The four discs in the standard set offer at least one tune from every Petty studio disc (with and without the Heartbreakers), with the exception of the sadly (and again) overlooked “Echo” LP. (The fifth disc in the deluxe edition does include Billy The Kid from “Echo” – so if you’ve got the dough, and you’re a completist, go for it.)
A couple of things really struck me while listening to this box set. First and foremost is Petty’s consistency – the tracks are culled from a 28-year span of concerts, yet you feel like you’re listening to one long (and great) rock and roll show. They aren’t performed in chronological order – instead they’re sequenced just right, with a healthy dose of covers thrown in (more on that later).

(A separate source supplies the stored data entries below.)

Lemma findOne_None {A : Type} (query : A -> bool) (c : gmap N A) :
  findOne query c = None <-> forall k a, c !! k = Some a -> query a = false.
Proof.
  unfold findOne. rewrite head_None. split.
  - intros Hnil k a Hka.
    destruct (query a) eqn:Hq; [|done].
    exfalso. eapply (filter_nil_not_elem_of _ _ (k, a)); [exact Hnil| |].
    + exact Hq.
    + by apply elem_of_map_to_list.
  - intros Hall.
    destruct (filter _ _) as [|[k a] l] eqn:Hf; [done|].
    assert (Hin : (k, a) ∈ filter (fun kv : N * A => query kv.2 = true) (map_to_list c))
      by (rewrite Hf; left).
    apply list_elem_of_filter in Hin as [Hq Hin].
    apply elem_of_map_to_list in Hin. simpl in Hq.
    rewrite (Hall k a Hin) in Hq. discriminate.
Qed.

Lemma findOne_Some {A : Type} (query : A -> bool) (c : gmap N A) k a :
  findOne query c = Some (k, a) -> c !! k = Some a /\ query a = true.
Proof.
  unfold findOne. intros Hh.
  apply head_Some_elem_of, list_elem_of_filter in Hh as [Hq Hin].
  split; [by apply elem_of_map_to_list | exact Hq].
Qed.

Lemma findOne_found {A : Type} (query : A -> bool) (c : gmap N A) k a :
  c !! k = Some a -> query a = true -> is_Some (findOne query c).
Proof.
  intros Hka Hq. destruct (findOne query c) eqn:Hf; [by eexists|].
  rewrite findOne_None in Hf. rewrite (Hf k a Hka) in Hq. discriminate.
Qed.

(** Two updates of the availability flag, read back at any book. *)
Lemma books_set_isAvailable2 (v : bool) (i j b : N) (m : gmap N Book.t) :
  alter (Book.set_isAvailable v) j (alter (Book.set_isAvailable v) i m) !! b
  = if decide (b = i \/ b = j) then Book.set_isAvailable v <$> m !! b else m !! b.
Proof.
  rewrite lookup_alter.
  destruct (decide (j = b)) as [->|Hj]; rewrite lookup_alter;
    destruct (decide (i = b)) as [->|Hi];
    destruct (decide (_ \/ _)) as [Hd|Hd];
    try reflexivity; try (exfalso; intuition congruence).
  destruct (m !! b); reflexivity.
Qed.


(** What [save] does to each collection. *)
Lemma Swap_save_swaps id orig s d :
  swaps (Swap_save id orig s d) = <[id := s]> (swaps d).
Proof.
  unfold Swap_save, swap_pre_save.
  destruct (Swap_isModified_status orig s); [|done].
  by destruct (Swap.status s).
Qed.

Lemma Swap_save_reviews id orig s d :
  reviews (Swap_save id orig s d) = reviews d.
Proof.
  unfold Swap_save, swap_pre_save.
  destruct (Swap_isModified_status orig s); [|done].
  by destruct (Swap.status s).
Qed.

Lemma Swap_save_books_availability id orig s d v b :
  Swap_isModified_status orig s = true ->
  (v = false /\ Swap.status s = accepted)
  \/ (v = true /\ (Swap.status s = declined \/ Swap.status s = cancelled)) ->
  books (Swap_save id orig s d) !! b
  = if decide (b = Swap.requestedBook s \/ b = Swap.offeredBook s)
    then Book.set_isAvailable v <$> books d !! b
    else books d !! b.
Proof.
  intros Hmod Hv. unfold Swap_save, swap_pre_save. rewrite Hmod.
  destruct Hv as [[-> ->]|[-> [->| ->]]]; simpl; apply books_set_isAvailable2.
Qed.

Lemma Swap_save_users_unchanged id orig s d :
  Swap.status s <> completed -> users (Swap_save id orig s d) = users d.
Proof.
  intros Hst. unfold Swap_save, swap_pre_save.
  destruct (Swap_isModified_status orig s); [|done].
  by destruct (Swap.status s).
Qed.

(** The document that [accept] saves. *)
Lemma Swap_accept_doc id orig responseMessage meetingDetails d :
  exists s,
    Swap_accept id orig responseMessage meetingDetails d = Swap_save id (Some orig) s d
    /\ Swap.status s = accepted
    /\ Swap.requester s = Swap.requester orig
    /\ Swap.owner s = Swap.owner orig
    /\ Swap.requestedBook s = Swap.requestedBook orig
    /\ Swap.offeredBook s = Swap.offeredBook orig.
Proof.
  unfold Swap_accept.
  destruct (truthy (location meetingDetails)), (date meetingDetails);
    eexists; (split; [reflexivity|done]).
Qed.

(** ** Accepting a pending swap *)

(** C4: for a pending swap whose [expiresAt] has not passed, an accept by
    the swap's owner answers success, stores the swap with status
    [accepted], and sets [isAvailable] to false on the requested and the
    offered book (the other fields of the two books, and every other
    book, stay as they were). *)
Theorem accept_pending_unexpired (d : Db) (actor id : N) (s : Swap.t)
    (body : AcceptBody) (now : Z) :
  swaps d !! id = Some s ->
  Swap.status s = pending ->
  (now <= Swap.expiresAt s)%Z ->
  Swap.owner s = actor ->
  (acceptSwap actor id body now d).1 = SwapAccepted
  /\ Swap.status <$> swaps (acceptSwap actor id body now d).2 !! id = Some accepted
  /\ (forall b, books (acceptSwap actor id body now d).2 !! b
        = if decide (b = Swap.requestedBook s \/ b = Swap.offeredBook s)
          then Book.set_isAvailable false <$> books d !! b
          else books d !! b)
  /\ (forall b bk, b = Swap.requestedBook s \/ b = Swap.offeredBook s ->
        books (acceptSwap actor id body now d).2 !! b = Some bk ->
        Book.isAvailable bk = false).
Proof.
  intros Hs Hst Hexp Hown.
  assert (Hrun : acceptSwap actor id body now d
    = (SwapAccepted,
       Swap_accept id s (body_responseMessage body)
         (mkMeeting (truthy (body_meetingLocation body)) (body_meetingDate body)) d)).
  { unfold acceptSwap, Swap.isOwner, Swap.isExpired. rewrite Hs, Hst, Hown.
    rewrite !bool_decide_eq_true_2 by done. simpl.
    replace (Swap.expiresAt s <? now)%Z with false
      by (symmetry; apply Z.ltb_ge; lia). done. }
  rewrite Hrun. cbn [fst snd].
  destruct (Swap_accept_doc id s (body_responseMessage body)
    (mkMeeting (truthy (body_meetingLocation body)) (body_meetingDate body)) d)
    as (s' & -> & Hst' & _ & _ & Hrb & Hob).
  assert (Hbooks : forall b, books (Swap_save id (Some s) s' d) !! b
    = if decide (b = Swap.requestedBook s \/ b = Swap.offeredBook s)
      then Book.set_isAvailable false <$> books d !! b else books d !! b).
  { intros b. rewrite <- Hrb, <- Hob.
    apply Swap_save_books_availability; [|by left].
    simpl. by rewrite Hst, Hst'. }
  split; [done|]. split.
  - rewrite Swap_save_swaps, lookup_insert_eq. simpl. by rewrite Hst'.
  - split; [exact Hbooks|].
    intros b bk Hb Hbk. rewrite Hbooks in Hbk.
    rewrite decide_True in Hbk by done.
    destruct (books d !! b); simpl in Hbk; [|done]. by inversion Hbk.
Qed.
Lemma accept_pending_unexpired_witness :
  (acceptSwap 1 0 no_body 2000 db1).1 = SwapAccepted
  /\ Swap.status <$> swaps (acceptSwap 1 0 no_body 2000 db1).2 !! 0%N = Some accepted.
Proof.
  pose proof (accept_pending_unexpired db1 1%N 0%N
    (Swap.mk 2 1 11 12 pending "" "" None None None 604801000 true)
    no_body 2000%Z) as H.
  destruct H as (H1 & H2 & _).
  - vm_compute. reflexivity.
  - reflexivity.
  - vm_compute. discriminate.
  - reflexivity.
  - split; [exact H1 | exact H2].
Defined.

(** C7: for a pending swap whose [expiresAt] lies in the past, an accept
    by the owner is answered with the expired rejection, an
    invalid-transition error; nothing is written: the database, and so the
    stored status [pending] and every book, is unchanged. *)
Theorem accept_expired_rejected (d : Db) (actor id : N) (s : Swap.t)
    (body : AcceptBody) (now : Z) :
  swaps d !! id = Some s ->
  Swap.status s = pending ->
  (Swap.expiresAt s < now)%Z ->
  Swap.owner s = actor ->
  (acceptSwap actor id body now d).1 = SwapExpired
  /\ kind (acceptSwap actor id body now d).1 = Some InvalidTransition
  /\ (acceptSwap actor id body now d).2 = d
  /\ Swap.status <$> swaps (acceptSwap actor id body now d).2 !! id = Some pending.
Proof.
  intros Hs Hst Hexp Hown.
  assert (Hrun : acceptSwap actor id body now d = (SwapExpired, d)).
  { unfold acceptSwap, Swap.isOwner, Swap.isExpired. rewrite Hs, Hst, Hown.
    rewrite !bool_decide_eq_true_2 by done. simpl.
    replace (Swap.expiresAt s <? now)%Z with true
      by (symmetry; apply Z.ltb_lt; lia). done. }
  rewrite Hrun. simpl. rewrite Hs. simpl. by rewrite Hst.
Qed.

Lemma accept_expired_rejected_witness :
  (acceptSwap 1 0 no_body 700000000 db1).1 = SwapExpired
  /\ (acceptSwap 1 0 no_body 700000000 db1).2 = db1.
Proof.
  pose proof (accept_expired_rejected db1 1%N 0%N
    (Swap.mk 2 1 11 12 pending "" "" None None None 604801000 true)
    no_body 700000000%Z) as H.
  destruct H as (H1 & _ & H3 & _).
  - vm_compute. reflexivity.
  - reflexivity.
  - vm_compute. reflexivity.
  - reflexivity.
  - split; [exact H1 | exact H3].
Defined.

(** ** Terminal states *)

(** A request on a swap in a terminal state: see [terminal]. *)
Lemma run_op_on_terminal (d : Db) (op : SwapOp) (actor id : N) (s : Swap.t) (now : Z) :
  swaps d !! id = Some s ->
  terminal (Swap.status s) = true ->
  (run_op op actor id now d).2 = d
  /\ is_success (run_op op actor id now d).1 = false
  /\ kind (run_op op actor id now d).1
     = Some (if allowed_actor op s actor then InvalidTransition else Forbidden).
Proof.
  intros Hs Hterm.
  destruct op as [body|rm| |]; unfold run_op, allowed_actor;
    [unfold acceptSwap | unfold declineSwap | unfold completeSwap | unfold cancelSwap];
    rewrite Hs.
  - destruct (Swap.isOwner s actor); simpl; [|done].
    destruct (Swap.status s); try discriminate; done.
  - destruct (Swap.isOwner s actor); simpl; [|done].
    destruct (Swap.status s); try discriminate; done.
  - destruct (Swap.canModify s actor); simpl; [|done].
    destruct (Swap.status s); try discriminate; done.
  - destruct (Swap.isRequester s actor); simpl; [|done].
    destruct (Swap.status s); try discriminate; done.
Qed.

The second thing that really hit me was the magnitude of Benmont Tench’s contribution to the sound of the Heartbreakers – his keyboards pop up in the mixes everywhere. Sure the keys are there on the studio albums, but they’re easy to overlook when you’ve got Petty and Mike Campbell leading the charge with those glimmering guitars of theirs. You really get a sense of how important Tench is to the band when listening to them live. For proof positive, check out the extended piano jam on disc 3’s Melinda – great, great stuff.
As for the music, all the big hits are here, except for Don’t Come Around Here No More, which is relegated to the rich man’s disc 5, and Into The Great Wide Open, which is relegated to the great wide open, I guess. The warhorses (Breakdown, Refugee, Here Comes My Girl, American Girl, The Waiting, Free Fallin’, etc. etc.) sound vibrant and fresh, and the covers are inspired and all over the place. Petty mixes in the blues (I’m A Man, I Just Want To Make Love To You, Diddy Wah Diddy), Memphis soul (Green Onions), British invasion (Any Way You Want It), classic rock (Mystic Eyes, Oh Well, Friend Of The Devil), and even a cool movie theme (Goldfinger). It’s all rendered by a top notch band in peak form. What’s not to like?
With any career-spanning compilation, there are always personal favorites that are missing. I’ve always been partial to the absent Listen To Her Heart, Insider, Rebels, King’s Highway, and Free Girl Now, to name but a few. But why quibble? Let’s just be thankful that we’ve been blessed with Tom Petty & The Heartbreakers. Load these four discs into your car player and keep on drivin’ – straight into darkness.